A. A Guerra da Criméia
A península da Criméia é uma extensão de terra que
se projeta para dentro do Mar Negro e se liga ao sul da Ucrânia através do
istmo de Perekop. A sensação que experimentamos quando escalamos as montanhas
ao sul da Ucrânia que chegam a 1500 metros acima do nível do mar nos deixa
duplamente sem fôlego. Primeiro porque a subida é extremamente aguda e em
segundo lugar porque, uma vez lá em cima, percebemos que o outro lado é ocupado
pelo magnífico Mar Negro. A península em si mede meros 27.000 Kilômetros
quadrados e boa parte dela está ocupada por cemitérios dos antigos Citas[9].
A história nos diz que muitos e diferentes povos ocuparam a península da
Criméia através dos séculos. Entre estes nós podemos citar: os godos, os hunos, os citas, os cazares,
os gregos, os mongóis e os turcos otomanos. Foram estes últimos que
conquistaram a península em 1475.
Em 1783 toda a região da Criméia foi anexada ao
Império Russo. A Rússia montou uma monumental base naval na cidade de Sebastopol.
Em 1853 a Turquia iniciou uma guerra
contra a Rússia visando retomar a península da Criméia. O que deveria ter sido
mantido como um conflito localizado assumiu proporções monumentais, pois a Grã
Bretanha - Império Colonial Britânico e a França - Império Colonial Francês -
tomaram lado com a Turquia - Império
Otomano - para se opor à Rússia - Império Russo. O início oficial da assim
chamada Guerra da Criméia foi 28 de Março de 1854. Naqueles dias já fazia 39
anos que Napoleão havia sido derrotado na batalha em Waterloo – em 1815 - e a
Primeira Guerra Mundial ainda estava 60 anos no futuro - teria início em 1914.

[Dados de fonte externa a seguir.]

(* ===== verification/ErasureCode.v ===== *)
(** * The erasure coders

    Models [nufs-core/chunkstore/ec_encoder.go], [ec_reconstruct.go] and
    [nufs-core/datanode/ec63.go]: the gateway's coder for any [K+M] and the
    data node's own for 6+3. Data is padded with zeros to [K] equal shards;
    parity comes from the Reed-Solomon library, which is the class [RSLib]
    with the laws [RSLaws]. Shard counts are naturals with [K > 0]:
    [NewECEncoder] panics otherwise. *)

From stdpp Require Import base list numbers strings.
From Stdlib Require Import ZArith Lia.
From S2P Require Import Prelude Bytes StorageTypes.

(** * The erasure-coding library

    [github.com/klauspost/reedsolomon] is not part of the repository: [RSLib]
    is what the code calls of it, [RSLaws] what its documentation promises of
    [k] data and [m] parity shards. Coding works column by column (the bytes
    at one position of all shards); any [k] shards of a stripe determine it;
    a missing shard is an empty slice; empty stripes are refused.

    Below, the slices of a stripe at one window of positions are a stripe
    again, which is what reads of a part of a chunk rely on. *)

Local Open Scope Z_scope.
Local Open Scope go_scope.

Class RSLib := {
  rs_Encode : nat -> nat -> list (list Z) -> go (list (list Z));
  rs_Reconstruct : nat -> nat -> list (list Z) -> go (list (list Z));
  rs_Verify : nat -> nat -> list (list Z) -> go bool
}.

(** The bytes at position [p]. *)
Definition column (p : nat) (shards : list (list Z)) : list Z := (fun s => default 0 (s !! p)) <$> shards.

(** Shards of [n] bytes. *)
Definition all_of_length (n : nat) (shards : list (list Z)) : Prop :=
  Forall (fun s => length s = n /\ bytes_wf s) shards.

(** A stripe of size [n]: [parity] gives the parity bytes of a column. *)
Definition stripe (parity : list Z -> list Z) (k m n : nat) (shards : list (list Z)) : Prop :=
  length shards = (k + m)%nat /\ all_of_length n shards /\
  forall p, (p < n)%nat -> column p (drop k shards) = parity (column p (take k shards)).

(** Some shards of a stripe, the others missing. *)
Definition some_of (whole part : list (list Z)) : Prop :=
  Forall2 (fun w s => s = [] \/ s = w) whole part.

Definition present (s : list Z) : bool := negb (bool_decide (s = [])).
Definition count_present (shards : list (list Z)) : nat := length (filter (fun s => s <> []) shards).

Class RSLaws `{RSLib} (k m : nat) := {
  rs_parity : list Z -> list Z;
  rs_positive : (0 < k)%nat;
  rs_encode_law n shards : length shards = (k + m)%nat -> all_of_length n shards -> (0 < n)%nat ->
    exists out, rs_Encode k m shards = Ok out /\ take k out = take k shards /\ stripe rs_parity k m n out;
  rs_encode_empty shards : all_of_length 0 shards -> exists e, rs_Encode k m shards = Err e;
  rs_reconstruct_law n whole part : stripe rs_parity k m n whole -> (0 < n)%nat -> some_of whole part ->
    (k <= count_present part)%nat -> rs_Reconstruct k m part = Ok whole;
  rs_verify_law n whole : stripe rs_parity k m n whole -> (0 < n)%nat -> rs_Verify k m whole = Ok true
}.

(** ** Slices *)

Lemma column_slice p o n shards :
  (p < n)%nat -> column p (field o n <$> shards) = column (o + p) shards.
Proof.
  intros Hp. unfold column. rewrite <- list_fmap_compose. apply list_fmap_ext. intros i s _. cbn.
  unfold field. by rewrite lookup_take_lt, lookup_drop by done.
Qed.

Lemma stripe_slice parity k m n shards o l :
  stripe parity k m n shards -> (o + l <= n)%nat -> stripe parity k m l (field o l <$> shards).
Proof.
  intros (H1 & H2 & H3) Hle. split; [by rewrite length_fmap|]. split.
  - apply Forall_fmap. eapply Forall_impl; [exact H2|]. intros s [Hs Hw]. split; [|by apply field_wf].
    unfold field. rewrite length_take, length_drop. lia.
  - intros p Hp. rewrite <- fmap_take, <- fmap_drop, !column_slice by done. apply H3. lia.
Qed.

Lemma some_of_length whole part : some_of whole part -> length part = length whole.
Proof. intros H. symmetry. by eapply Forall2_length. Qed.

(** Reconstruction of a slice from slices. *)
Lemma reconstruct_slice `{RSLaws k m} n shards o l part :
  stripe rs_parity k m n shards -> (o + l <= n)%nat -> (0 < l)%nat ->
  some_of (field o l <$> shards) part -> (k <= count_present part)%nat ->
  rs_Reconstruct k m part = Ok (field o l <$> shards).
Proof. intros Hs Hle Hl. apply rs_reconstruct_law with (n := l); [by eapply stripe_slice|done]. Qed.

Section Coders.
Context `{RSLib}.

(** [ECResult] *)
Record ECResult := mkECResult {
  er_DataShards : list (list Z); er_ParityShards : list (list Z); er_TotalShards : nat
}.

Definition shard_size (k len : nat) : nat := ((len + k - 1) / k)%nat.

(** The data with its zeros. *)
Definition padded (k : nat) (data : list Z) : list Z :=
  data ++ replicate (shard_size k (length data) * k - length data) 0.

(** [padded[i*shardSize : (i+1)*shardSize]] for each [i]. *)
Definition split_shards (k size : nat) (p : list Z) : list (list Z) :=
  (fun i => field (i * size) size p) <$> seq 0 k.

(** [ECEncoder.Encode] *)
Definition Encode (k m : nat) (data : list Z) : go ECResult :=
  let shardSize := shard_size k (length data) in
  let shards := split_shards k shardSize (padded k data) ++ replicate m (replicate shardSize 0) in
  match rs_Encode k m shards with
  | Err e => Err (Wrapf "ec: encode" e)
  | Ok shards => Ok (mkECResult (take k shards) (drop k shards) (k + m))
  end.

Definition count_true (l : list bool) : nat := length (filter (fun b => b = true) l).

(** The tail of [Decode], [decodeEC63] and [reconstructEC63]: reconstruct,
    verify, join the data shards. *)
Definition rebuild (k m : nat) (rsShards : list (list Z)) (originalLen : Z) : go (list (list Z) * list Z) :=
  match rs_Reconstruct k m rsShards with
  | Err e => Err (Wrapf "reconstruct" e)
  | Ok rsShards =>
      match rs_Verify k m rsShards with
      | Err e => Err (Wrapf "verify" e)
      | Ok ok =>
          refuse negb ok with Errorf "verification failed" in
          refuse originalLen <? 0 with GoPanic "makeslice: cap out of range" in
          let result := concat (take k rsShards) in
          refuse Z.of_nat (length result) <? originalLen with Errorf "reconstructed data too short" in
          Ok (rsShards, take (Z.to_nat originalLen) result)
      end
  end.

(** [ECEncoder.Decode] *)
Definition Decode (k m : nat) (shards : list (list Z)) (shardPresent : list bool) (originalLen : Z) :
  go (list Z) :=
  refuse negb (length shards =? k + m)%nat || negb (length shardPresent =? k + m)%nat
    with Errorf "ec: shard count mismatch" in
  refuse (count_true shardPresent <? k)%nat with Errorf "ec: insufficient shards" in
  let rsShards := zip_with (fun (p : bool) s => if p then s else []) shardPresent shards in
  let! (_, data) := rebuild k m rsShards originalLen in
  Ok data.

(** [shardPresence] *)
Definition shardPresence (shards : list (list Z)) : list bool := present <$> shards.

(** [ReconstructEC63] *)
Definition ReconstructEC63 (shards : list (list Z)) (originalLen : Z) : go (list Z) :=
  match Decode 6 3 shards (shardPresence shards) originalLen with
  | Err e => Err (Wrapf "ec63 reconstruct" e)
  | Ok d => Ok d
  end.

(** *** The data node's coder *)

Definition ec63Data : nat := 6.
Definition ec63Parity : nat := 3.
Definition ec63Shards : nat := 9.

(** [encodeEC63] *)
Definition encodeEC63 (data : list Z) : go (list (list Z)) :=
  let shardSize := ((length data + ec63Data - 1) / ec63Data)%nat in
  let paddedLen := (shardSize * ec63Data)%nat in
  let p := data ++ replicate (paddedLen - length data) 0 in
  let shards := ((fun i => field (i * shardSize) shardSize p) <$> seq 0 ec63Data)
                ++ replicate ec63Parity (replicate shardSize 0) in
  match rs_Encode ec63Data ec63Parity shards with
  | Err e => Err (Wrapf "ec63: encode" e)
  | Ok shards => Ok shards
  end.

(** The checks [decodeEC63] and [reconstructEC63] begin with. *)
Definition ec63_check (shards : list (list Z)) : go unit :=
  refuse negb (length shards =? ec63Shards)%nat with Errorf "ec63: shard count" in
  refuse (count_present shards <? ec63Data)%nat with Errorf "ec63: insufficient shards" in
  Ok tt.

(** [decodeEC63]; an empty shard is passed on as missing, which it is. *)
Definition decodeEC63 (shards : list (list Z)) (originalLen : Z) : go (list Z) :=
  let! _ := ec63_check shards in
  let! (_, data) := rebuild ec63Data ec63Parity shards originalLen in
  Ok data.

(** [reconstructEC63] *)
Definition reconstructEC63 (shards : list (list Z)) (originalLen : Z) : go (list (list Z) * list Z) :=
  let! _ := ec63_check shards in
  rebuild ec63Data ec63Parity shards originalLen.

(** [ec63PaddedLen] *)
Definition ec63PaddedLen (shards : list (list Z)) : Z :=
  Z.of_nat (foldr Nat.max O (length <$> shards)) * Z.of_nat ec63Data.
End Coders.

Entre os combatentes do lado russo encontrava-se um
jovem segundo tenente que atendia pelo nome de Leon Tolstói. Este Tolstói lutou
na primeira fase da guerra na cidade de Sebastopol onde se encontrava, como já
dissemos, uma enorme base naval russa. Retornando a São Petersburgo Tolstói
produziu e legou para a humanidade uma extensa obra literária. Entre seus
livros encontramos um longo romance intitulado “Guerra e Paz[10]”.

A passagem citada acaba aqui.